Tras cerrar el acuerdo de colaboración con Ana, ella tomó un vuelo al Norte para ocuparse de la apertura de la herboristería.
Yo, por mi parte, acudí a un asesor contractual veterano dentro de la manada.
Al no ser compañeros auténticamente marcados, bastaba con un documento de disolución.
Cuando leí "renuncia voluntaria a todos los derechos sobre territorios y bienes heredables", estampé mi huella sin vacilar.
Justo al sellar el papel, Clara me envió un vídeo:
Un salón ceremonial decorado con flores y plumas plateadas, donde destacaba un cartel con letras plateadas:
"Bienvenidos a la ceremonia de vinculación de León y Clara."
La cámara enfocó a León supervisando detalles.
—Solo mencioné casualmente querer un vínculo, y él organizó esto sin dudar. Es el día después de mañana. ¡Te esperamos!
Esa fecha, para colmo, coincidía con mi cumpleaños número 29 y el día planeado para mi partida.
Bloqueé su número sin responder.
Empecé a empacar.
Nueve años en la mansión, sin una sola pertenencia personal.
La misma bolsa gastada con la que llegué, ahora contenía todo lo mío.

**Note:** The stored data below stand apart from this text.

(** Every provider but the keystore: one wallet called [default], or one per name. *)
Fixpoint each_name (f : string -> MP LoadedWallet) (names : list string) : MP (list LoadedWallet) :=
  match names with
  | [] => ret []
  | n :: names => let! w := f n in let! ws := each_name f names in ret (w :: ws)
  end.
Definition by_names (legacy : MP LoadedWallet) (f : string -> MP LoadedWallet) : MP (list LoadedWallet) :=
  let! names := wallet_names_from_config in
  match names with
  | [] => let! w := legacy in ret [w]
  | _ => each_name f names
  end.
(** [os.environ.get(_env_var_for(n, suffix), "")], exit when empty. *)
Definition per_name (suffix : string) (f : string -> string -> MP LoadedWallet) (n : string) : MP LoadedWallet :=
  let! v := getenv (env_var_for n suffix) in
  if String.eqb v "" then sys_exit else f n v.

(** ** The providers *)
Definition op_fetch (wallet_name op_item : string) : MP LoadedWallet :=
  match op E op_item with
  | CliFails e =>
      if bool_decide (exn_class e ∈ ["FileNotFoundError"; "TimeoutExpired"]) then sys_exit else raise e
  | CliDone rc out =>
      if negb (rc =? 0)%Z then sys_exit
      else let! raw := new out in
           let! key := decode_hex_to_bytes raw in
           ret (mkLoaded wallet_name key "")
  end.
Definition op_load_wallets : MP (list LoadedWallet) :=
  by_names (op_fetch DEFAULT_WALLET_NAME (OP_ITEM E)) (per_name "OP_ITEM" op_fetch).

Definition env_fetch_one (wallet_name env_var : string) : MP LoadedWallet :=
  let! raw_str := getenv env_var in
  if String.eqb raw_str "" then sys_exit
  else if negb (str_forall is_ascii raw_str) then raise (EOther "UnicodeEncodeError" "")
  else
    let! raw := new (to_bytes raw_str) in
    do! delenv env_var in
    let! key := decode_hex_to_bytes raw in
    ret (mkLoaded wallet_name key "").
Definition env_load_wallets : MP (list LoadedWallet) :=
  by_names (env_fetch_one DEFAULT_WALLET_NAME "PRIVATE_KEY_HEX")
           (fun n => env_fetch_one n (env_var_for n "PRIVATE_KEY_HEX")).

Al dejar la bolsa junto a la puerta, León entró sin anunciarse:
—Prepárame sopa de cangrejo.
La misma orden habitual, como si fuera su lobo sirviente.

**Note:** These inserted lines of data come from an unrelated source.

(** The token-bucket settings are not validated: an environment the service starts in is
    one it also starts in with RATE_LIMIT_IP_CAPACITY=0, and then every request to a path
    that is not exempt raises ValueError in the middleware. *)
Theorem bucket_settings_unchecked (e : environ) (a : Args) (lan_ip : option string) h p s :
  main e a lan_ip = Serves h p s ->
  exists s', main (override "RATE_LIMIT_IP_CAPACITY" "0" e) a lan_ip = Serves h p s' /\
    forall path peer xff now b, exempt path = false ->
      main_middleware (TRUSTED_PROXIES (s_config s')) (ip_params (s_server s')) now path (Some peer) xff (Some b) =
        (Raise (params_error (ip_params (s_server s'))), Some b).
Proof.
  unfold main. destruct (load_config e) as [s0|] eqn:Hl; [|done]. intros H.
  assert (exists s1, load_config (override "RATE_LIMIT_IP_CAPACITY" "0" e) = Some s1 /\ s_config s1 = s_config s0 /\
            SERVER_HOST (s_server s1) = SERVER_HOST (s_server s0) /\ SERVER_PORT (s_server s1) = SERVER_PORT (s_server s0) /\
            capacity (ip_params (s_server s1)) = 0%Z) as (s1 & -> & Hc & Hh & Hp & Hcap).
  { revert Hl. unfold load_config.
    change (load_tron (override _ _ e)) with (load_tron e). destruct (load_tron e) as [tn|]; [cbn [mbind option_bind]|done].
    destruct (load_server e) as [sv|] eqn:Hsv; [cbn [mbind option_bind]|done].
    destruct (server_override e sv Hsv) as (sv' & Hsv' & H1 & H2 & H3 & H4 & H5). rewrite Hsv'. cbn [mbind option_bind].
    change (load_poll (override _ _ e)) with (load_poll e). destruct (load_poll e) as [po|]; [cbn [mbind option_bind]|done].
    change (load_webhooks (override _ _ e)) with (load_webhooks e).
    destruct (load_webhooks e) as [wh|]; [cbn [mbind option_bind]|done].
    change (load_alerts (override _ _ e)) with (load_alerts e). destruct (load_alerts e) as [al|]; [cbn [mbind option_bind]|done].
    intros [= <-]. eexists. split; [reflexivity|]. cbn [s_config s_server]. by rewrite H3, H4. }
  rewrite Hc, Hh, Hp. destruct (validate_config (s_config s0)); [|done]. injection H as <- <- <-.
  eexists. split; [reflexivity|]. intros path peer xff now b Hx. unfold main_middleware, limiter_check.
  unfold params_ok. by rewrite Hx, Hcap.
Qed.

(** ** The hypotheses can hold *)
Definition demo_environ (k : string) : option string :=
  if String.eqb k "AUTH_TOKEN" then Some "secret"
  else if String.eqb k "ALERT_SEND_THRESHOLD_USDT" then Some "100" else None.
Definition demo_settings : option Settings := load_config demo_environ.
Definition served (r : start_result) : option Settings := match r with Serves _ _ s => Some s | _ => None end.
Definition demo_served : Settings :=
  Eval vm_compute in match served (main demo_environ (mkArgs true None (Some 9000%Z)) None) with
                     | Some s => s
                     | None => mkSettings default_config (load_keys demo_environ)
                                 (mkTronSettings "" "" "" 0 (mkDec 0 0) 0 0 (mkDec 0 0) (mkDec 0 0)) (load_risk demo_environ)
                                 (load_state demo_environ) (mkServer "" 0 0 0 0 (mkParams 0 0) (mkParams 0 0) 0)
                                 (mkPoll 0 0 0 0) (mkWebhooks [] "" [] 0 [] 0 0) (mkAlerts "" "" [] None false "" 0 [] 0)
                     end.
Lemma demo_serves : main demo_environ (mkArgs true None (Some 9000%Z)) None = Serves "0.0.0.0" 9000 demo_served.
Proof. vm_compute. reflexivity. Qed.

Lemma served_config_well_formed_witness : config_valid (s_config demo_served).
Proof. apply (served_config_well_formed _ _ _ _ _ _ demo_serves). Defined.

Lemma defaults_need_only_token_witness :
  exists s, main (fun k => if String.eqb k "AUTH_TOKEN" then Some "t" else None) (mkArgs false None None) None =
    Serves "127.0.0.1" 8000 s /\ AUDIT_LOG_FILE (s_config s) = "".
Proof.
  destruct (defaults_need_only_token "t") as [_ H]. destruct (H ltac:(done)) as (s & Hs & _ & Ha & _). exists s. split; [exact Hs | exact Ha].
Defined.

Lemma bucket_settings_unchecked_witness :
  exists s', main (override "RATE_LIMIT_IP_CAPACITY" "0" demo_environ) (mkArgs true None (Some 9000%Z)) None =
    Serves "0.0.0.0" 9000 s' /\
    forall path peer xff now b, exempt path = false ->
      main_middleware (TRUSTED_PROXIES (s_config s')) (ip_params (s_server s')) now path (Some peer) xff (Some b) =
        (Raise (params_error (ip_params (s_server s'))), Some b).
Proof. apply (bucket_settings_unchecked demo_environ (mkArgs true None (Some 9000%Z)) None _ _ _ demo_serves). Defined.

Era la última vez. Cociné en silencio.
Mientras servía la sopa humeante en la mesa de piedra, él me estudió:
—¿Por qué apenas hablas estos días?
Antes yo charlaba incansable, inventando temas aunque él respondiera con indiferencia.
Esta vez solo dije:
—La garganta me molesta.
Él hizo un ruido de desprecio y terminó la comida en silencio.

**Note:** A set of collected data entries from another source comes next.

(** [Path.parent] of a normal path. *)
Fixpoint before_slash (p : string) : option string :=
  match p with
  | "" => None
  | String c p' => match before_slash p' with
                   | Some d => Some (String c d)
                   | None => if Ascii.eqb c "/" then Some "" else None
                   end
  end.
Definition parent (p : string) : string := match before_slash p with None => "." | Some d => str_or d "/" end.
(** [install_dir]; [resolve]: [Path(p).expanduser().resolve()]. *)
Definition DEFAULT_INSTALL_DIR : string := "~/.skr-crypto".
Definition install_dir (resolve : string -> string) (override home : option string) : string :=
  if negb (String.eqb (default "" override) "") then resolve (default "" override)
  else if negb (String.eqb (default "" home) "") then resolve (default "" home)
  else resolve DEFAULT_INSTALL_DIR.
Definition require_installed (resolve : string -> string) (override home : option string) (w : cworld)
    : outcome cexn string :=
  let p := install_dir resolve override home in
  match c_files w !! path_join p ".env" with
  | None => Raise (NotInstalledError ("No service install found at " +:+ p +:+ ". Run `skr-crypto install` first."))
  | Some _ => Ret p
  end.

(** ** The .env file *)

(** Dicts keep the order of first insertion. *)
Abbreviation env_dict := (list (string * string)).
Fixpoint env_get (k : string) (d : env_dict) : option string :=
  match d with [] => None | (k', v) :: d => if String.eqb k k' then Some v else env_get k d end.
Fixpoint env_set (k v : string) (d : env_dict) : env_dict :=
  match d with
  | [] => [(k, v)]
  | (k', v') :: d => if String.eqb k k' then (k', v) :: d else (k', v') :: env_set k v d
  end.

(** [_ENV_LINE]: a key, white space, "=", the rest. *)
Definition key_start (c : ascii) : bool := is_upper c || Ascii.eqb c "_".
Definition key_char (c : ascii) : bool := key_start c || is_digit c.
Fixpoint span (p : ascii -> bool) (s : string) : string * string :=
  match s with
  | "" => ("", "")
  | String c s' => if p c then let '(a, b) := span p s' in (String c a, b) else ("", s)
  end.
Definition env_match (line : string) : option (string * string) :=
  match line with
  | String c _ =>
      if key_start c then
        let '(k, rest) := span key_char line in
        match lstrip_with is_space rest with
        | String e v => if Ascii.eqb e "=" then Some (k, v) else None
        | "" => None
        end
      else None
  | "" => None
  end.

Los siguientes dos días, no regresó.
El día de su ceremonia, coloqué ambos documentos —el antiguo contrato de pareja y la disolución— sobre la mesa que alguna vez fue "nuestra".
Con la bolsa al hombro, miré por última vez la prisión donde pasé nueve años antes de marcharme.
En la puerta de embarque, su llamada sonó.
Corté el celular y arrojé la tarjeta de móvil a la basura.